EXERCISE DETAILS: Working from the top of the records below, reproduce each line exactly, ending once you have written the line containing "Class GoJson := MarshalArguments".
Top of RECORDS SHOWN
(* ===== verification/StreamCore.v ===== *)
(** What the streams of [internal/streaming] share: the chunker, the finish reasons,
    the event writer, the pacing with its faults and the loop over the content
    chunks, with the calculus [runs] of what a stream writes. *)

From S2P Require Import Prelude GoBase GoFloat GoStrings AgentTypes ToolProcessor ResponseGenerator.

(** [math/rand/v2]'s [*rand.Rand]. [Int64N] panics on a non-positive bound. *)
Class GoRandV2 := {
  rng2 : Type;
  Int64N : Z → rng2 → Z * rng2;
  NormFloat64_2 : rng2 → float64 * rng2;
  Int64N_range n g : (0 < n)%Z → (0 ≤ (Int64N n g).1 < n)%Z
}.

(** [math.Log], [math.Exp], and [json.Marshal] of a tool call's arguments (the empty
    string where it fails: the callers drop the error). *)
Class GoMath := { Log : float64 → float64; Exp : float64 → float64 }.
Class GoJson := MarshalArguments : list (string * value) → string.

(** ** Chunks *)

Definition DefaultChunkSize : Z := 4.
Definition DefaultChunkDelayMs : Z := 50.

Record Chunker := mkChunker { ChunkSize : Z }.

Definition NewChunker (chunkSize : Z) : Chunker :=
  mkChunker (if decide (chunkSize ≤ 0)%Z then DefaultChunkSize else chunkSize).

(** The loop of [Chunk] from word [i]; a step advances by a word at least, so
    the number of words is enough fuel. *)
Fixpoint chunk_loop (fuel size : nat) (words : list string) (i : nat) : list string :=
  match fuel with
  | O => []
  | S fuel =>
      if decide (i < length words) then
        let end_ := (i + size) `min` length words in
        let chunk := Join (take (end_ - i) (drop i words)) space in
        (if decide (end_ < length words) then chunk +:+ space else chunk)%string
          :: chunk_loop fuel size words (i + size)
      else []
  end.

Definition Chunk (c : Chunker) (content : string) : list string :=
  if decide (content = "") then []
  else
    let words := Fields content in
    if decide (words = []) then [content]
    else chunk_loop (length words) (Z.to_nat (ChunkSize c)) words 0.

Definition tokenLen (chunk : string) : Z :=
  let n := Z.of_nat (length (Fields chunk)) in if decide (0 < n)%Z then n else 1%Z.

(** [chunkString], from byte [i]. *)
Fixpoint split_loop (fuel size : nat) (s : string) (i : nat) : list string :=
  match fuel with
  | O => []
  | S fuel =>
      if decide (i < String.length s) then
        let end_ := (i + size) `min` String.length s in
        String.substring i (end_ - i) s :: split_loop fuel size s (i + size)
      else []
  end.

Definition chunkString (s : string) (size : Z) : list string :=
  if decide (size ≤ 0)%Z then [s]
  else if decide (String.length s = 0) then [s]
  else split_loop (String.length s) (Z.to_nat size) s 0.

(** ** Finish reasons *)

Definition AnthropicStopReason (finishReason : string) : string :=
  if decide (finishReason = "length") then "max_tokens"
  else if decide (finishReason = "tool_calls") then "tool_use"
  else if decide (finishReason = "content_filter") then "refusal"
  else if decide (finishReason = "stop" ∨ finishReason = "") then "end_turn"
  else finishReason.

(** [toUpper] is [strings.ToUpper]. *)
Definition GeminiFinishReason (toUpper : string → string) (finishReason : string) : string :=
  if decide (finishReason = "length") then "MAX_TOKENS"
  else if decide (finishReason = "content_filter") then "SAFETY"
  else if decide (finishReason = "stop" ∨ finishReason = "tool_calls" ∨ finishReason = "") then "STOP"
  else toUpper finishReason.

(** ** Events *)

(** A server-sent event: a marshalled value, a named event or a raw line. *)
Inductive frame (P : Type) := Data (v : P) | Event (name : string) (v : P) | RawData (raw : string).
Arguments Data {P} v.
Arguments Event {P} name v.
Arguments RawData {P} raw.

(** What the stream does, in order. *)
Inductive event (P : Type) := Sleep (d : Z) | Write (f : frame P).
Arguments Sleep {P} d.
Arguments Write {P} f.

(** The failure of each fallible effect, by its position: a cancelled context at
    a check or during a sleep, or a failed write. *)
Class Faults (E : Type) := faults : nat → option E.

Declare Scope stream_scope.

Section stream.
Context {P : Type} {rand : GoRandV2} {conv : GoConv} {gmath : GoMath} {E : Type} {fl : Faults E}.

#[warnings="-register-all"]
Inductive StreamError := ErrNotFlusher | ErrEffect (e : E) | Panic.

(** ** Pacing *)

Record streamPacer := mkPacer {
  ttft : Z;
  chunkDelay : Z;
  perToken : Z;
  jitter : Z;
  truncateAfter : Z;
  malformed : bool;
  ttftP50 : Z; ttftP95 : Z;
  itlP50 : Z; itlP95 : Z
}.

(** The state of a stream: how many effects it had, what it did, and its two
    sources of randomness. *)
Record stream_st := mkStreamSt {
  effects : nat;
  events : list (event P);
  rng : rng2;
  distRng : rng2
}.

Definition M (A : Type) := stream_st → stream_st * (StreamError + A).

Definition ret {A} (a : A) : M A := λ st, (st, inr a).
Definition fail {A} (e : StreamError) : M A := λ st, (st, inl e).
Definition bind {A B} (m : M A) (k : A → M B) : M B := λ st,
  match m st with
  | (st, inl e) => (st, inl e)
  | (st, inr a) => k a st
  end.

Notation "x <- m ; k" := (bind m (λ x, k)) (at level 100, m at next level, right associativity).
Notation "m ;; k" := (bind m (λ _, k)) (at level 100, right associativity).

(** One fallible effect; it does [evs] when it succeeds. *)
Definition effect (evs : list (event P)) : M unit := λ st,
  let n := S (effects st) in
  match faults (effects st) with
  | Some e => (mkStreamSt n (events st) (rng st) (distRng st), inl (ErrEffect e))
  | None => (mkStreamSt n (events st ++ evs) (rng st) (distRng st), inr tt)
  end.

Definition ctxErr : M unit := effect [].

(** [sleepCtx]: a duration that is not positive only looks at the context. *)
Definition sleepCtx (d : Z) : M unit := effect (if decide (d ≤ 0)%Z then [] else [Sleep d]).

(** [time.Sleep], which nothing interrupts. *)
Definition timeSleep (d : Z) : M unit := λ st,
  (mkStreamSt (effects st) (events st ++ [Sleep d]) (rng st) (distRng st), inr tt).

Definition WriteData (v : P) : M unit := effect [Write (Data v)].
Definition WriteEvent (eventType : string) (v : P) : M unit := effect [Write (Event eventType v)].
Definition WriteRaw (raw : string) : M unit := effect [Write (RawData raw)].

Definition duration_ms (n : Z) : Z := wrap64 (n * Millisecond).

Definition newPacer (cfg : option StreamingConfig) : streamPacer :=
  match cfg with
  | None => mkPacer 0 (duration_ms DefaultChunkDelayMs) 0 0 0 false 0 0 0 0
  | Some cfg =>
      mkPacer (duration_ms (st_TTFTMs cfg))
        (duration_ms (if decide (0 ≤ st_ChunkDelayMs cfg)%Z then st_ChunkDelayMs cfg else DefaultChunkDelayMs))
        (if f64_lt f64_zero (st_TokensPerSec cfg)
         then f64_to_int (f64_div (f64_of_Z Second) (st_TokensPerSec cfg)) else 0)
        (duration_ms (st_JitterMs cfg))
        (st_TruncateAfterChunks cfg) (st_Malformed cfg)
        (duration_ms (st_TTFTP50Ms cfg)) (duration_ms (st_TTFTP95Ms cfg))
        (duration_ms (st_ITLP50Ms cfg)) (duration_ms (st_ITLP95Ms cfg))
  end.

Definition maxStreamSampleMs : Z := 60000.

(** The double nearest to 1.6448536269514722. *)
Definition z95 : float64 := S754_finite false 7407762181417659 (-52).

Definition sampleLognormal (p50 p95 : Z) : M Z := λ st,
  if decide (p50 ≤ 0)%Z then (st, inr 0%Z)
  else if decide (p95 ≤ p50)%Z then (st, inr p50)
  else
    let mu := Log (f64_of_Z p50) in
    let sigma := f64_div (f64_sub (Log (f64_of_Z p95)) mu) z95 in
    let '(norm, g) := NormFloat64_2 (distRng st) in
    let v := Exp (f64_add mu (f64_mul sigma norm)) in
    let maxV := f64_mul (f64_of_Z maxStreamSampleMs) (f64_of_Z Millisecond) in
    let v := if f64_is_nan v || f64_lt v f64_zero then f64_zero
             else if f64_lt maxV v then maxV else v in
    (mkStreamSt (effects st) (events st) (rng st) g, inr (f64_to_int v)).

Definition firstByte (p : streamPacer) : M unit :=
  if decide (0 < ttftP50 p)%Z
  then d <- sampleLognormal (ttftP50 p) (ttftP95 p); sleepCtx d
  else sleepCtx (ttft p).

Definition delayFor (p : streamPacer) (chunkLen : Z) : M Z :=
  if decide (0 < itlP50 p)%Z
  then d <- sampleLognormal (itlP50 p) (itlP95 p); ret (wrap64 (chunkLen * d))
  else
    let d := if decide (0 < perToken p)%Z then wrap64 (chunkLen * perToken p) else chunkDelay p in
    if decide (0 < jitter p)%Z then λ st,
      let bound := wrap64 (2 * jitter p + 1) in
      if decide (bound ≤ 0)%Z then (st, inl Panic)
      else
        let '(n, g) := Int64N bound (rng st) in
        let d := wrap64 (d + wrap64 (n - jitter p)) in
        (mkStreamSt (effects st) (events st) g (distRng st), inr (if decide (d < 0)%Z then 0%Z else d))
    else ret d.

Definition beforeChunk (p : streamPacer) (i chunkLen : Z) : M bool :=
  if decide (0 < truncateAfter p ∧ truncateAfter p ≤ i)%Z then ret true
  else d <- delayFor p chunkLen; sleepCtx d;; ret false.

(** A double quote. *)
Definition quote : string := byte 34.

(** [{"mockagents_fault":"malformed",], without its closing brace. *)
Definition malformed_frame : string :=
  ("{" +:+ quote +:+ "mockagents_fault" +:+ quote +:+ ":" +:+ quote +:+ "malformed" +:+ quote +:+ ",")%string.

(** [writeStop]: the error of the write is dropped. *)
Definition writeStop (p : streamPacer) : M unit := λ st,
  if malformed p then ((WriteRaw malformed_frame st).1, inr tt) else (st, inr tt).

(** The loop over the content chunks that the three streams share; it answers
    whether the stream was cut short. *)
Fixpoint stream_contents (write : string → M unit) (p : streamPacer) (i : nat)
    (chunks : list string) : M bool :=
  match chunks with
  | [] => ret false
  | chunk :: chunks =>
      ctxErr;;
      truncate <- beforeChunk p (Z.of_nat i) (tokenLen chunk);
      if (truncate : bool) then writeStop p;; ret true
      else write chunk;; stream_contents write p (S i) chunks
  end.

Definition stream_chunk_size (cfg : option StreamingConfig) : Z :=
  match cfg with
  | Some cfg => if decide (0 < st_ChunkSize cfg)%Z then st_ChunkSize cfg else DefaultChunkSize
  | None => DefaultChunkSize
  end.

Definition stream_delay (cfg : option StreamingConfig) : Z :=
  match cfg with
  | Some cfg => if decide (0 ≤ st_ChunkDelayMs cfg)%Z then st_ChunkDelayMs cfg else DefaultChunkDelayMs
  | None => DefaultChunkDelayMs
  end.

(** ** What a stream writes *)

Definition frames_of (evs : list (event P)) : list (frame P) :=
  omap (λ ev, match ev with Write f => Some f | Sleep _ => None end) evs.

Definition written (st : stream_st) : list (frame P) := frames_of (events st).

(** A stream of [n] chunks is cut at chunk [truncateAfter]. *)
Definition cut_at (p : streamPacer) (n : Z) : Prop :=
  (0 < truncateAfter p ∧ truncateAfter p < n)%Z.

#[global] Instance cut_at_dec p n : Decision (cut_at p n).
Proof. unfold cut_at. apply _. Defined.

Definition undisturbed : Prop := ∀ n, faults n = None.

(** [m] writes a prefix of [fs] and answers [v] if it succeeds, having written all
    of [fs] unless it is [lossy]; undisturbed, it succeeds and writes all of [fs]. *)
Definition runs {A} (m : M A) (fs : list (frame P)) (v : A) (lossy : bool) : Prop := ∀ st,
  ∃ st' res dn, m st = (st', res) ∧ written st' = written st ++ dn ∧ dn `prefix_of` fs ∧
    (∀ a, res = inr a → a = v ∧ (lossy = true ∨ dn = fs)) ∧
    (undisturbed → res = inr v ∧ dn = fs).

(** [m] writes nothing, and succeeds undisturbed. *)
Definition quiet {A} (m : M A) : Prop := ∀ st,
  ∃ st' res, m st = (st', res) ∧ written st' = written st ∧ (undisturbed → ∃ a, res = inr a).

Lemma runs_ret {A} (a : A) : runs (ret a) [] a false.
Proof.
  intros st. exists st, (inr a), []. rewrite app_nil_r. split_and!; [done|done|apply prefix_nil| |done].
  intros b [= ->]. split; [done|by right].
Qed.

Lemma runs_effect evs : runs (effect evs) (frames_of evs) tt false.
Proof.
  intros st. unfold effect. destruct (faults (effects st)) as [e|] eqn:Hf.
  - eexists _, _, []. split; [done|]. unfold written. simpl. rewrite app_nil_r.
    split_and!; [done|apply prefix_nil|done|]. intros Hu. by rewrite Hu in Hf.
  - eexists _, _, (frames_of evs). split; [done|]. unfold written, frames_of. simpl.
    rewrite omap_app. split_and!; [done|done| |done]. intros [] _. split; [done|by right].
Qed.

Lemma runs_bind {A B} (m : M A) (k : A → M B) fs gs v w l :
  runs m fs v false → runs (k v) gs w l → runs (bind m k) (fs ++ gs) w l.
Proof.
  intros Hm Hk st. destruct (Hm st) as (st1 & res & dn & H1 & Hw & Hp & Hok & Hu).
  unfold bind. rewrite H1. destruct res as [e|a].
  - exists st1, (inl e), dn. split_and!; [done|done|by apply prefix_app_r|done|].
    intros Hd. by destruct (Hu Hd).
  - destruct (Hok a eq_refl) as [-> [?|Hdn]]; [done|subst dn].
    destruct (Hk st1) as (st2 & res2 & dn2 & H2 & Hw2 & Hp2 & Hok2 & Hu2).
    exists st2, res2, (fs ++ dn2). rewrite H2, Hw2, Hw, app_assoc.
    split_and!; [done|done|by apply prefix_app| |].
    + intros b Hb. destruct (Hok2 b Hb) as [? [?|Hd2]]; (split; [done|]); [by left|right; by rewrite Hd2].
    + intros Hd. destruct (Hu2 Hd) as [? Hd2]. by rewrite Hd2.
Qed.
Bottom of RECORDS SHOWN
YOUR SOLUTION:
(* ===== verification/StreamCore.v ===== *)
(** What the streams of [internal/streaming] share: the chunker, the finish reasons,
    the event writer, the pacing with its faults and the loop over the content
    chunks, with the calculus [runs] of what a stream writes. *)

From S2P Require Import Prelude GoBase GoFloat GoStrings AgentTypes ToolProcessor ResponseGenerator.

(** [math/rand/v2]'s [*rand.Rand]. [Int64N] panics on a non-positive bound. *)
Class GoRandV2 := {
  rng2 : Type;
  Int64N : Z → rng2 → Z * rng2;
  NormFloat64_2 : rng2 → float64 * rng2;
  Int64N_range n g : (0 < n)%Z → (0 ≤ (Int64N n g).1 < n)%Z
}.

(** [math.Log], [math.Exp], and [json.Marshal] of a tool call's arguments (the empty
    string where it fails: the callers drop the error). *)
Class GoMath := { Log : float64 → float64; Exp : float64 → float64 }.
Class GoJson := MarshalArguments : list (string * value) → string.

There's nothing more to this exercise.